Am Freitag beruhigt sich das Wetter unter Zwischenhocheinfluss, nach Auflösung einiger Restwolken und Frühnebelfelder scheint von Vorarlberg bis ins Nordburgenland häufig die Sonne. Von Osttirol über Kärnten bis in die Steiermark bleiben die Wolken tagsüber am dichtesten, zumindest zeitweise scheint aber auch hier die Sonne. Der Wind dreht wieder auf südliche Richtungen und frischt tagsüber gebietsweise lebhaft auf. An der Alpennordseite wird es föhnig.
Am Samstag scheint östlich des Tiroler Unterlands und Unterkärnten noch zeitweise die Sonne. In Vorarlberg, im Außerfern und von der Silvretta bis zu den Karawanken bleibt es ganztags trüb. Gegen Mittag zieht in Vorarlberg und Tirol Regen auf und am Abend sinkt die Schneefallgrenze hier auf rund 700 m ab. In den Nordalpen ist es föhnig, im östlichen Flachland weht lebhafter bis kräftiger Süd- bis Südostwind.

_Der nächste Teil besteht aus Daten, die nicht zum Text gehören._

Lemma select_zip {A B} (mask : list bool) (l : list A) (k : list B) :
  select mask (zip l k) = zip (select mask l) (select mask k).
Proof.
  revert l k. induction mask as [|b mask IH]; intros [|x l] [|y k]; simpl; try done.
  - by destruct b, (select mask l).
  - destruct b; simpl; by rewrite IH.
Qed.

Lemma select_valid_candidates (ds : list (option Z)) (vs : list float) :
  length ds = length vs →
  let mask := dropna_mask (length ds) [DatetimeCol ds; FloatCol vs] in
  select mask ds = Some <$> (valid_candidates ds vs).*1 ∧
  select mask vs = (valid_candidates ds vs).*2.
Proof.
  revert vs. induction ds as [|d ds IH]; intros [|v vs] Hlen; try done.
  injection Hlen as Hlen. destruct (IH vs Hlen) as [IH1 IH2].
  unfold valid_candidates. cbn -[isna] in *.
  destruct d as [t|], (isna v); cbn -[isna]; rewrite ?IH1, ?IH2; done.
Qed.

Section KeepFirst.
Implicit Types (seen : list Z) (rows : list (Z * float)).

Lemma select_duplicated seen rows :
  select (negb <$> duplicated_by (λ a b : option Z, bool_decide (a = b))
                     (Some <$> seen) (Some <$> rows.*1)) rows
  = keep_first seen rows.
Proof.
  revert seen. induction rows as [|r rows IH]; intros seen; [done|].
  cbn [fmap list_fmap duplicated_by select keep_first].
  specialize (IH (seen ++ [r.1])). rewrite fmap_app in IH. cbn [fmap list_fmap] in IH.
  assert (existsb (λ b : option Z, bool_decide (Some r.1 = b)) (Some <$> seen)
          = bool_decide (r.1 ∈ seen)) as ->.
  { apply eq_true_iff_eq. rewrite existsb_exists, bool_decide_eq_true. split.
    - intros (b & Hb%list_elem_of_In & Heq%bool_decide_eq_true).
      apply list_elem_of_fmap in Hb as (t & -> & Ht). by injection Heq as ->.
    - intros Hin. exists (Some r.1). split; [|by apply bool_decide_eq_true].
      by apply list_elem_of_In, list_elem_of_fmap_2. }
  destruct (decide (r.1 ∈ seen)).
  - rewrite bool_decide_true by done. exact IH.
  - rewrite bool_decide_false by done. simpl. f_equal. exact IH.
Qed.

Lemma keep_first_elem_of seen rows r :
  r ∈ keep_first seen rows → r ∈ rows ∧ r.1 ∉ seen.
Proof.
  revert seen. induction rows as [|r' rows IH]; intros seen; simpl; [by intros ?%elem_of_nil|].
  assert (r ∈ keep_first (seen ++ [r'.1]) rows → r ∈ r' :: rows ∧ r.1 ∉ seen) as Htail.
  { intros [? Hn]%IH. split; [by apply list_elem_of_further|].
    intros ?. apply Hn, elem_of_app. by left. }
  destruct (decide (r'.1 ∈ seen)); [done|].
  intros [->|?]%elem_of_cons; [|by auto]. split; [apply list_elem_of_here|done].
Qed.

Lemma keep_first_complete seen rows r :
  r ∈ rows → r.1 ∉ seen → r.1 ∈ (keep_first seen rows).*1.
Proof.
  revert seen. induction rows as [|r' rows IH]; intros seen; [by intros ?%elem_of_nil|].
  intros Hin Hseen. simpl.
  destruct (decide (r.1 = r'.1)) as [Heq|Hne].
  - rewrite <-Heq. rewrite decide_False by done. rewrite fmap_cons, Heq. apply list_elem_of_here.
  - apply elem_of_cons in Hin as [->|Hin]; [done|].
    assert (r.1 ∈ (keep_first (seen ++ [r'.1]) rows).*1) as Htail.
    { apply IH; [done|]. rewrite elem_of_app, list_elem_of_singleton. by intros [?|?]. }
    destruct (decide _); [done|]. rewrite fmap_cons. by apply list_elem_of_further.
Qed.

Lemma keep_first_ascending seen rows :
  StronglySorted Z.le (seen ++ rows.*1) → StronglySorted Z.lt (keep_first seen rows).*1.
Proof.
  revert seen. induction rows as [|r rows IH]; intros seen Hs; [constructor|]. simpl.
  assert (StronglySorted Z.lt (keep_first (seen ++ [r.1]) rows).*1) as Htail.
  { apply IH. by rewrite <-(assoc_L (++)). }
  destruct (decide _); [done|]. rewrite fmap_cons. constructor; [done|].
  apply Forall_forall. intros d ((d' & v) & -> & Hin)%list_elem_of_fmap.
  apply keep_first_elem_of in Hin as [Hin Hseen]. cbn [fst] in *.
  apply StronglySorted_app_1_r in Hs. rewrite fmap_cons in Hs.
  apply StronglySorted_inv in Hs as [_ Hle].
  eapply Forall_forall in Hle; [|by apply (list_elem_of_fmap_2 fst _ (d', v))]. simpl in Hle.
  rewrite elem_of_app, list_elem_of_singleton in Hseen.
  destruct (decide (d' = r.1)); [|lia]. exfalso. auto.
Qed.
(** * John Snow cholera dashboard: a shallow embedding of
      [johnsnow_dashboard_app.py] and the properties of its page.

    The script is one linear pass: load two layers, read the sidebar
    controls, compose a folium map, and emit the page.  The embedding keeps
    that shape: the loader is a function of the outside world (what the
    geospatial library reads and reprojects), the page is the list of
    Streamlit calls in the order the script makes them, the map is the
    object the script builds with the children in the order of [add_to],
    and an exception that no [except] catches ends the run.

    Numbers: a Python float is a rational, an infinity or NaN.  The
    script does no arithmetic on floats itself; the one computation on
    them, the mean of a coordinate column, is the library's, and its
    binary64 result is left to the outside world.

    The libraries the script calls are not part of the repository.  Of
    their behaviour the embedding takes what the script relies on:
    - [gpd.read_file] and [to_crs] are the outside world: any layer or any
      exception;
    - [gdf.geometry.x] / [.y] give the coordinate column of a layer of
      points (NaN for a missing geometry) and raise [ValueError] otherwise;
      [Series.mean] skips NaN and is NaN when nothing is left, otherwise
      whatever its floating-point arithmetic gives;
    - [folium.Map], [folium.Marker] and [HeatMap] keep their arguments and
      refuse a NaN coordinate with [ValueError]; [folium.Map] starts with
      the tile layer as its first child and [add_to] appends a child;
      [HeatMap] also refuses a weight that is not a number ([TypeError])
      or is NaN ([ValueError]);
    - the Streamlit calls put one element each on the page, a checkbox or
      slider returns the user's setting (the default when untouched, and
      for a slider when the setting lies outside its bounds), and an
      uncaught exception stops the script. *)

From Stdlib Require Import ZArith QArith Lia.
From stdpp Require Import base option list strings gmap.

Open Scope string_scope.
Open Scope list_scope.
Open Scope Z_scope.

(* ===================================================================== *)
(** ** Python values                                                      *)
(* ===================================================================== *)

Module Py.

(** A Python float: a finite value, an infinity or NaN. *)
Inductive float :=
  | Fin (q : Q)
  | Inf (negative : bool)
  | NaN.

Definition is_nan (f : float) : bool :=
  match f with NaN => true | Fin _ | Inf _ => false end.

(** Attribute values of a row, and whatever an f-string interpolates. *)
Inductive value :=
  | VInt (z : Z)
  | VFloat (f : float)
  | VStr (s : string)
  | VBool (b : bool)
  | VNone.

(** An f-string, kept as its literal and interpolated parts ([str] of a
    number is the interpreter's business, the parts are the script's). *)
Inductive fpart :=
  | Lit (s : string)
  | Fmt (v : value).

Definition fstring := list fpart.

(** The exceptions that occur, all subclasses of [Exception]. *)
Inductive exn_class :=
  | AttributeError
  | IndexError
  | ValueError
  | TypeError
  | OSError.

Record exn := Exn { exn_type : exn_class; exn_text : string }.

(** A computation that returns or raises. *)
Abbreviation result := (sum exn).

Definition ok {A} (a : A) : result A := inr a.
Definition raise {A} (e : exn) : result A := inl e.

#[export] Instance result_ret : MRet result := fun A a => inr a.

#[export] Instance result_bind : MBind result := fun A B k r =>
  match r with
  | inl e => inl e
  | inr a => k a
  end.

End Py.

Export Py.

(* ===================================================================== *)
(** ** The data model: geometries, rows, layers                           *)
(* ===================================================================== *)

(** A geometry as the script sees it.  [row.geometry] may be missing
    ([None] in Python); otherwise it is an object that may or may not have
    the attributes [x], [y] and [coords].  [coords] is a sequence of
    coordinate tuples.  An accessor that raises when it is read (the
    [coords] of a polygon, the [x] of an empty point) is not told from a
    missing one: the script raises for such a geometry in both cases, and
    only the class of the exception differs. *)
Record shape := Shape {
  attr_x : option float;
  attr_y : option float;
  attr_coords : option (list (list float))
}.

Definition geometry := option shape.

(** One row of a layer: its geometry and its other columns. *)
Record row := Row {
  row_geometry : geometry;
  row_attrs : gmap string value
}.

(** A layer as [gpd.read_file] returns it: the coordinate reference
    system, named by its authority code as the script names the target
    (absent when the file declares none), and the rows, indexed
    0, 1, 2, ... *)
Record GeoDataFrame := Gdf {
  crs : option string;
  rows : list row
}.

Der Sonntag bringt zu Beginn von Unterkärnten bis ins Weinviertel noch etwas Sonnenschein. Von Vorarlberg bis Salzburg sowie in Osttirol fällt bereits leichter Regen, der sich im Tagesverlauf auf den Süden konzentriert. Die Schneefallgrenze liegt anfangs in den westlichen Nordalpen zwischen 600 und 800 m und steigt tagsüber an. Im östlichen Flachland bleibt es meist trocken. Der Wind dreht auf West bis Nordwest und weht mäßig, lokal lebhaft.